Sureselectxt mouse exon kit

Next-generation sequencing and data processing of MC-38, TRAMP-C1, CT-26, and EMT-6 cancer cell lines were performed as previously described (Yadav et al., 2014 (link)). Briefly, exome capture was performed using the SureSelectXT mouse exon kit (Agilent). Exome capture libraries were then sequenced on a HiSeq 2000 (Illumina) using the HiSeq sequencing Kit (200 cycles). 60 M (2 × 75 bp) exome reads were sequenced from each cell line. Reads were mapped to the mouse genome (NCBI build 37 or mm9) using GSNAP (Wu and Nacu, 2010 (link)). Only uniquely mapped reads were retained for further analysis. Exome sequencing–based variants were called using GATK (DePristo et al., 2011 (link)) and annotated for effects on transcripts using the variant effector predictor tool (McLaren et al., 2010 (link)).
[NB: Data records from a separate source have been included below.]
Lemma oryx_tells i eng st p eng' :
  db_rep eng st -> oryx' i eng = Some (p, eng') -> db_good eng' -> exists st', tells st i p st' /\ db_rep eng' st'.
Proof.
  intros Hrep Ho Hg. unfold tells.
  destruct (parseFlags (inv_flags i) clientFlags) as [f|] eqn:Ef; [|unfold oryx in Ho; rewrite Ef in Ho; injection Ho as <- <-; by exists st].
  destruct (boolean f "help") eqn:Eh; [unfold oryx in Ho; rewrite Ef, Eh in Ho; injection Ho as <- <-; by exists st|].
  destruct (call_of (inv_verb i) (inv_args i)) as [c|] eqn:Ec.
  2: { destruct (oryx_arity i f eng Ef Eh Ec) as (q & Hq & Hfail). rewrite Hq in Ho. injection Ho as <- <-. by exists st. }
  destruct (oryx_call i f c eng Ef Eh Ec) as [ctx Hq]. rewrite Hq in Ho. clear Hq.
  destruct (Grpc.serve st c) as [s st1] eqn:Es.
  destruct (dialClient' f) as [cl|e]; [|by injection Ho as <- <-; exists st]. unfold rpc in Ho.
  destruct (negb _); [destruct (inv_link i); injection Ho as <- <-; by exists st|].
  assert (forall r e, Grpc.client c eng = Some (r, e) -> e = eng' -> Grpc.told r s /\ db_rep eng' st1) as Hserves.
  { intros r e Hcl ->. pose proof (Grpc.client_serves _ _ _ _ _ Hrep Hcl Hg) as Ht. by rewrite Es in Ht. }
  destruct (inv_link i) as [|err|err]; cbn in Ho.
  - destruct (Grpc.client c eng) as [[r e]|] eqn:Ecl; [|done].
    assert (e = eng') as -> by (by destruct r; injection Ho).
    destruct (Hserves r eng' eq_refl eq_refl) as [Ht Hr]. exists st1. split; [|done]. split; [done|].
    destruct Ht as [->|[Hs [e' ->]]].
    + destruct s; injection Ho as <-; try (by left). by destruct c; cbn in Es; repeat case_match; simplify_eq.
    + right. injection Ho as <-. split; [|done]. intros Hv. rewrite Hv in Ec.
      destruct (inv_args i) as [|k [|]]; try done. injection Ec as <-. cbn in Es.
      destruct (st !! k); injection Es as <- _; naive_solver.
  - injection Ho as <- <-. by exists st.
  - destruct (Grpc.client c eng) as [[r e]|] eqn:Ecl; [|done]. injection Ho as <- <-.
    destruct (Hserves r e eq_refl eq_refl) as [_ Hr]. by exists st1.
Qed.

Lemma script_inv runs eng ps eng' : db_inv eng -> script' runs eng = Some (ps, eng') -> db_good eng' -> db_good eng.
Proof.
  revert eng ps. induction runs as [|i runs IH]; intros eng ps Hi; cbn; [by intros [= _ <-]|].
  destruct (oryx' i eng) as [[p e]|] eqn:Ei; [|done]. destruct (script' runs e) as [[ps' e']|] eqn:Es; [|done].
  intros [= _ <-] Hg. destruct (oryx_inv _ _ _ _ Hi Ei) as [Hi' Hgood]. by eapply Hgood, IH.
Qed.
Lemma negative_interval_builds_then_panics_witness :
  is_ok (Builder.Build (M := EntropyExamples.fullMesh) (Builder.SetWalInterval (-1) Builder.BuilderExamples.some_builder) (Ok some_engine)
    (Ok EntropyExamples.both)) = true.
Proof.
  destruct (negative_interval_builds_then_panics Builder.BuilderExamples.some_builder (-1) some_engine EntropyExamples.both (Ok tt))
    as [Hb _].
  - apply Builder.check_complete. vm_compute. reflexivity.
  - reflexivity.
  - vm_compute. reflexivity.
  - vm_compute. reflexivity.
  - exact Hb.
Defined.

End LifecycleExamples.
End Lifecycle.
(* ===== verification/CacheConc.v ===== *)
(** * The client cache under concurrency (src/cluster/gateway/clientcache.go)

    Any number of goroutines in [Get] and [Close], interleaved at every access to shared state:
    the closed flag, the map of clients, the mutex, and singleflight, which lets one caller per
    address run the dialling function while the others wait for its result.  A client is the
    number of its connection; dialling may fail. *)

From S2P Require Import Prelude.
From stdpp Require Import relations.

Module CacheConc.

(** A goroutine in [Get addr], by the next shared access it makes: the closed flag, the map,
    singleflight, the map again, the dialling, the mutex, the flag under the mutex, the
    [LoadOrStore], the closing of a client that is not kept.  [None] as a result is an error. *)
Inductive thread :=
| GCheck (a : string)
| GFast (a : string)
| GJoin (a : string)
| GWait (a : string)
| GInner (a : string)
| GDial (a : string)
| GLock (a : string) (c : nat)
| GTest (a : string) (c : nat)
| GStore (a : string) (c : nat)
| GDiscard (a : string) (c : nat) (r : option nat)
| GDone (a : string) (r : option nat)
(** ... and in [Close]: the compare-and-swap, the mutex, the loop over the clients, returned
    (having closed the cache, or not). *)
| KSwap
| KLock
| KRange
| KDone (closer : bool).

Record state := mkState {
  closed : bool;
  clients : gmap string nat;
  mu : option nat;
  flight : gset string;
  opened : gset nat;
  fresh : nat;
  threads : list thread
}.

(** The waiters of [a] share the result of the one that ran. *)
Definition wake (a : string) (r : option nat) (t : thread) : thread :=
  match t with GWait a' => if bool_decide (a' = a) then GDone a' r else t | _ => t end.

Definition goto (s : state) (i : nat) (t : thread) : state :=
  mkState (closed s) (clients s) (mu s) (flight s) (opened s) (fresh s) (<[i := t]> (threads s)).
(** C23. The shutdown of [oryx serve], in every interleaving of its goroutines, the requests and
    the signal.  Nothing of the database is stopped before the gRPC server has stopped taking
    requests and has finished those in progress, and before the RESP server has stopped, if it
    was told to.  The process exits with status 0 only when every step of the database's
    [Stop] has been carried out, and then every part that had been started has been stopped.
    And once the signal has come, nothing that has happened keeps it from getting there. *)
Theorem serve_shutdown b joined a p :
  let p0 := startServe b joined a in
  exited p0 = None -> rtc step' p0 p ->
  (trace p <> trace p0 -> quit p = true /\ rpcs p = 0 /\ (RespListener.stops (respSrv p) = 0 \/ resp p = RReturned)) /\
  (exited p = Some 0 -> trace p = trace p0 ++ stopTrace p0 /\ forall part, Starts part ∈ trace p0 -> Stops part ∈ trace p) /\
  (exited p = None -> main p <> MSignal -> existsb panics (stopTrace p0) = false -> exists p', rtc step' p p' /\ exited p' = Some 0).
Proof.
  intros p0 Hx Hr. pose proof (pinv_reachable _ _ _ _ p0 p (startServe_pinv b joined a Hx) Hr) as Hi. fold p0 in Hi.
  pose proof (v_main _ _ _ _ Hi) as Hm. split; [|split].
  - intros Ht. unfold main_ok in Hm. destruct (main p);
      try (destruct Hm as (_ & Ht' & _); by destruct (Ht Ht')).
    destruct Hm as (H1 & H2 & H3 & _). split; [done|]. split; [done|exact H3].
  - intros H0. unfold main_ok in Hm. rewrite (v_exit _ _ _ _ Hi H0) in Hm. destruct Hm as (_ & _ & _ & d & Hd & Ht & Hp).
    rewrite app_nil_r in Hd. subst d. specialize (Hp (or_intror H0)). split; [done|]. intros part Hin. rewrite Ht, elem_of_app. right.
    subst p0. unfold startServe in *. destruct (databaseCall (fresh b) (CStart joined)) as [t l] eqn:Ec. cbn in *.
    destruct (existsb panics t) eqn:Et; [done|]. by eapply stop_covers_start.
  - intros H1 H2 H3. by eapply can_exit.
Qed.

Definition outcome p : option nat * list action := (exited p, trace p).
Lemma loadAll_calls (rs : Reads.t) (w : World.t) :
  World.calls (loadAll rs w) = (World.calls w ++ reload_paths)%list.
Proof.
  destruct (loadAll_unfold rs w) as (w7 & -> & Hc & _). exact Hc.
Qed.

Lemma post_then_reload_spec (path : string) (clear_sel : bool) (msg : string)
    (r : fetched unit) (rs : Reads.t) (w : World.t) :
  State.toast (World.S (post_then_reload path clear_sel msg r rs w)) = Some msg
  /\ World.calls (post_then_reload path clear_sel msg r rs w)
     = (World.calls w ++ path :: reload_paths)%list
  /\ State.sel (World.S (post_then_reload path clear_sel msg r rs w))
     = if clear_sel then None else State.sel (World.S w).
Proof.
  unfold post_then_reload.
  destruct (await_api_spec path r w) as (_ & Hc & _ & _).
  pose proof (await_api_ui path r w) as Hui.
  destruct (await_api path r w) as [w1 j]. cbn [fst snd] in *.
  split; [reflexivity|]. split.
  - cbn [toast with_S World.calls]. rewrite loadAll_calls.
    destruct clear_sel; cbn [with_S World.calls]; rewrite Hc;
      rewrite <- app_assoc; reflexivity.
  - cbn [toast with_S World.S set_toast State.sel].
    pose proof (loadAll_ui rs (if clear_sel then with_S (set_sel None) w1
                               else w1)) as Hl.
    unfold ui_fields in Hl, Hui.
    injection Hl as _ _ Hsel _ _ _ _ _. rewrite Hsel.
    injection Hui as _ _ Hsel1 _ _ _ _ _.
    destruct clear_sel; [reflexivity|exact Hsel1].
Qed.


(** ** Uploading several files *)

Lemma bulk_step_spec (total : nat) (a : Bulk.t) (f : upload_job) :
  let a' := bulk_step total a f in
  World.calls (Bulk.w a') = (World.calls (Bulk.w a) ++ ["/api/upload"])%list
  /\ (Bulk.ok a' + Bulk.fail a')%nat = (Bulk.ok a + Bulk.fail a + 1)%nat
  /\ Bulk.ok a' = (Bulk.ok a + if upload_ok (snd f) then 1 else 0)%nat
  /\ Bulk.i a' = (Bulk.i a + 1)%nat.
Proof.
  destruct f as [[fname ticks] r]. cbn zeta. unfold bulk_step.
  match goal with
  | |- context [await_api ?p r ?w0] =>
      destruct (await_api_spec p r w0) as (Hv & Hc & _ & _);
      destruct (await_api p r w0) as [w1 j]
  end.
  cbn [fst snd] in *. subst j. unfold upload_ok.
  destruct (api_value r) as [o|];
    [destruct (Uploaded.success (Body.fields o))|];
    cbn [Bulk.w Bulk.ok Bulk.fail Bulk.i]; repeat split;
    try exact Hc; lia.
Qed.

Lemma bulk_fold_spec (total : nat) (files : list upload_job) (a : Bulk.t) :
  let a' := fold_left (bulk_step total) files a in
  World.calls (Bulk.w a')
  = (World.calls (Bulk.w a) ++ repeat "/api/upload" (length files))%list
  /\ (Bulk.ok a' + Bulk.fail a')%nat
     = (Bulk.ok a + Bulk.fail a + length files)%nat
  /\ Bulk.ok a'
     = (Bulk.ok a
        + length (filter (fun f : upload_job => upload_ok (snd f) = true)
                         files))%nat.
Proof.
  revert a. induction files as [|f files IH]; intros a; cbn zeta.
  - cbn [fold_left length repeat]. rewrite app_nil_r.
    repeat split; cbn; lia.
  - cbn [fold_left length repeat].
    destruct (bulk_step_spec total a f) as (Hc & Hsum & Hok & _).
    destruct (IH (bulk_step total a f)) as (Hc' & Hsum' & Hok').
    cbn zeta in *. rewrite Hc', Hc, Hsum', Hsum, Hok', Hok.
    rewrite <- app_assoc. split; [reflexivity|]. split; [lia|].
    rewrite filter_cons.
    destruct (upload_ok (snd f));
      [rewrite decide_True by reflexivity
      |rewrite decide_False by discriminate]; cbn [length]; lia.
Qed.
RNA-seq–based variants from the reference mouse genome were called using these criteria: variant allele should be supported by at least two reads, variant allele frequency was ≥4%, and variant allele was not strand-biased (based on read alignment to the genome, Fisher’s exact test, P < 0.05). A vast majority of the variants were supported by exactly two reads, and these accounted for a majority of variants <20% variant allele frequency. As an ad hoc filter, RNA-seq variants with exactly two-read support or <20% variant allele frequency were filtered out.